KİŞİSEL VERİLERİN İŞLENMESİ HAKKINDA
“AYDINLATMA METNİ”
İnternet sitemizi kullanmanız dolayısıyla, 6698 sayılı Kişisel Verilerin Korunması Kanunu (KVKK) başta olmak üzere yürürlükteki mevzuat kapsamında birtakım verilerinizin toplanması, saklanması, işlenmesi, aktarılması ve KVKK kapsamına dahil başkaca işlemlerin detayı ve amacı hakkında, veri sorumlusu olarak sizleri bilgilendirmek isteriz.
Genel Bilgiler
İlgili mevzuata göre, “kişisel veri” kimliği belirli veya belirlenebilir gerçek kişiye ilişkin her türlü bilgidir. “Özel nitelikli kişisel veri” ise kişilerin ırkı, etnik kökeni, siyasi düşüncesi, felsefi inancı, dini, mezhebi veya diğer inançları, kılık ve kıyafeti, dernek, vakıf ya da sendika üyeliği, sağlığı, cinsel hayatı, ceza mahkûmiyeti ve güvenlik tedbirleriyle ilgili verileri ile biyometrik ve genetik verileridir. İşbu Aydınlatma Metninde, özel ve/veya genel nitelikli olma ayrımı yapılmaksızın, her neviden veri için “Kişisel Veri” ifadesi kullanılacak olup durumun gereğine göre özel nitelikli kişisel verilerin de bu ifade kapsamına dahil edilebileceğini belirtmek isteriz. Keza, internet sitemizi kullanırken size daha efektif hizmet sağlayabilmek adına çerezler, web işaretçileri ve benzeri uygulamaları da kullanabilmekteyiz. Çerez kullanımının durdurulmasını tarayıcı ayarlarınızı değiştirerek her zaman sağlayabilirsiniz. Çerez kullanımının durdurulması, internet sitemizdeki bazı fonksiyonların kullanımını sınırlandırabilecektir.

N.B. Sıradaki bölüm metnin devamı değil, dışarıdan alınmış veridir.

(** * mic2key: the audio capture engine and the session state machine

    A shallow embedding of [audio_recorder.py], [hotkey_listener.py],
    [voice_input.py] and the constructors of [file_manager.py], with the
    properties of the specification stated over it.

    Conventions of the embedding.
    - A Python object is a record; a method is a function from the state
      it may touch to the new state and the returned value.
    - What the operating system decides (whether a thread starts, what
      the sound device delivers, what the event loop clock shows) is read
      from an environment record of oracles; the code is a deterministic
      function of the environment.
    - A Python exception is the [Raise] case of [result]; a [try/except]
      is the [match] that handles it.
    - [logging] calls append to a list of records kept next to the
      objects, so that "logs a warning" is a statement about that list.
    - Python floats are taken through the interface [PyFloat]; it has an
      exact instance on [Q], over which the general theorems are proved,
      and a binary64 instance on Rocq's primitive floats, on which the
      concrete runs are replayed. *)

From Stdlib Require Import ZArith QArith Qminmax Lqa Floats Uint63 List Sorted Ascii String DecimalString Bool Lia.
From stdpp Require Import gmap strings list.
Import ListNotations.

Local Open Scope string_scope.
Local Open Scope list_scope.
Local Open Scope Z_scope.

(** ** Python values the code relies on *)

Module Py.

(** An exception is known by the name of its class. *)
Inductive exn :=
| TypeError | ValueError | AttributeError | RuntimeError
| FileNotFoundError | FileExistsError | PermissionError
| PortAudioError | OtherError (name : string).

Inductive result (A : Type) :=
| Ok (a : A)
| Raise (e : exn).
Arguments Ok {A} a.
Arguments Raise {A} e.

Definition is_ok {A} (r : result A) : bool :=
  match r with Ok _ => true | Raise _ => false end.

(** [logging] levels used by the program, and one emitted record.
    Interpolated values of f-strings are left out of the message. *)
Inductive level := INFO | WARNING | ERROR.
Definition log_record : Type := level * string.

(** Truth value of a [str]: the empty string is falsy. *)
Definition str_truthy (s : string) : bool :=
  match s with EmptyString => false | _ => true end.

(** The float operations the recorder uses. *)
Class PyFloat (T : Type) := {
  of_int : Z -> T;              (* int operand promoted to float *)
  lit_0_1 : T;                  (* the literal 0.1 *)
  lit_1_0 : T;                  (* the literal 1.0 *)
  fmul : T -> T -> T;
  fsub : T -> T -> T;
  fdiv : T -> T -> T;           (* only called on a truthy divisor *)
  fge : T -> T -> bool;         (* a >= b *)
  flt : T -> T -> bool;         (* a < b *)
  truthy : T -> bool;           (* bool(x): x != 0 *)
  to_int : T -> option Z        (* int(x): truncation; None if it raises *)
}.

(** [min(a, b)] of two arguments: [b] when [b < a], else [a]. *)
Definition py_min {T} `{PyFloat T} (a b : T) : T :=
  if flt b a then b else a.
(** X4: when every value of the registry is a function (possibly behind
    pointers), [GenerateFunctionDocs] writes nothing, whatever the source
    file is. *)
Theorem X4_functions_only_registry_is_silent (ParseFile : string → parser.Result)
    (funcs : FuncMap) (sourcefile : string) :
  (∀ name fn, funcs !! name = Some fn →
              typeutil.IsKind (typeutil.ResolveValue fn) reflect.Func = true) →
  (GenerateFunctionDocs ParseFile funcs sourcefile).2 = "".
Proof.
  intros Hfuncs. unfold GenerateFunctionDocs.
  destruct (ParseFile sourcefile) as [source|partial err]; [|done].
  destruct (groupLoop funcs (ast.Comments source) [] "") as [docs out] eqn:E.
  simpl. revert E. generalize (@nil functionDoc) as docs0.
  induction (ast.Comments source) as [|g gs IH]; intros docs0 E; simpl in E.
  - by simplify_eq.
  - destruct (commentLoop funcs (ast.List g) emptyDoc "") as [[d|] o] eqn:Eg;
      apply (commentLoop_silent funcs _ Hfuncs) in Eg as ->; eauto.
Qed.

(** Scenario B with the registry {"Add"}. *)
Lemma X4_functions_only_registry_is_silent_witness :
  (GenerateFunctionDocs (parses scenarioB) {["Add" := fnAdd]} "functions.go").2 = "".
Proof.
  apply (X4_functions_only_registry_is_silent (parses scenarioB) {["Add" := fnAdd]}).
  intros name fn H.
  apply lookup_singleton_Some in H as [_ <-]. reflexivity.
Defined.

(** X5: argument names beyond the number of parameters are ignored: with
    at least as many names as the function has parameters, further names
    change nothing in what [getFnSignature] returns. *)
Theorem X5_surplus_argument_names_ignored (fn : reflect.Value) (fnT : reflect.rtype)
    (inArgNames extra : list string) :
  typeutil.ResolveValue fn = reflect.Of fnT →
  reflect.NumIn fnT ≤ length inArgNames →
  getFnSignature fn (inArgNames ++ extra) = getFnSignature fn inArgNames.
Proof.
  intros Hv Hlen.
  destruct (typeutil.IsKind (typeutil.ResolveValue fn) reflect.Func) eqn:Hk.
  - apply IsKind_Func_iff in Hk as (fnT' & Hv' & Hk).
    rewrite ResolveValue_idemp, Hv in Hv'. simplify_eq.
    rewrite !(getFnSignature_func fn fnT' _ Hv Hk). do 3 f_equal.
    apply imap_ext. intros i t Hi. unfold inEntry.
    rewrite lookup_app_l; [done|].
    apply lookup_lt_Some in Hi. unfold reflect.NumIn in Hlen. lia.
  - by rewrite !getFnSignature_not_func.
Qed.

Kişisel veriler toplandıktan sonra silme, yok etme ya da anonim hale getirme işlemlerine kadar olan süreçte gerçekleştirilen elde etme, kaydetme, depolama, muhafaza etme, değiştirme, yeniden düzenleme, açıklama, aktarılma, sınıflandırılma ya da kullanılmasını engelleme ve sair kapsamda veriler üzerinden gerçekleştirilen her türlü işlem ise KVKK kapsamında “kişisel verilerin işlenmesi“ olarak değerlendirilmektedir.
Kişisel veri veya özel nitelikli kişisel veri tanımına uygun bilgilerinizi Kulaçoğlu Hukuk Bürosu (Veri Sorumlusu) olarak bizimle paylaşmanız durumunda, onay kutucuğunu işaretleyerek bu verilerinizin işlenmesi için açık rıza verdiğinizi belirtmek isteriz.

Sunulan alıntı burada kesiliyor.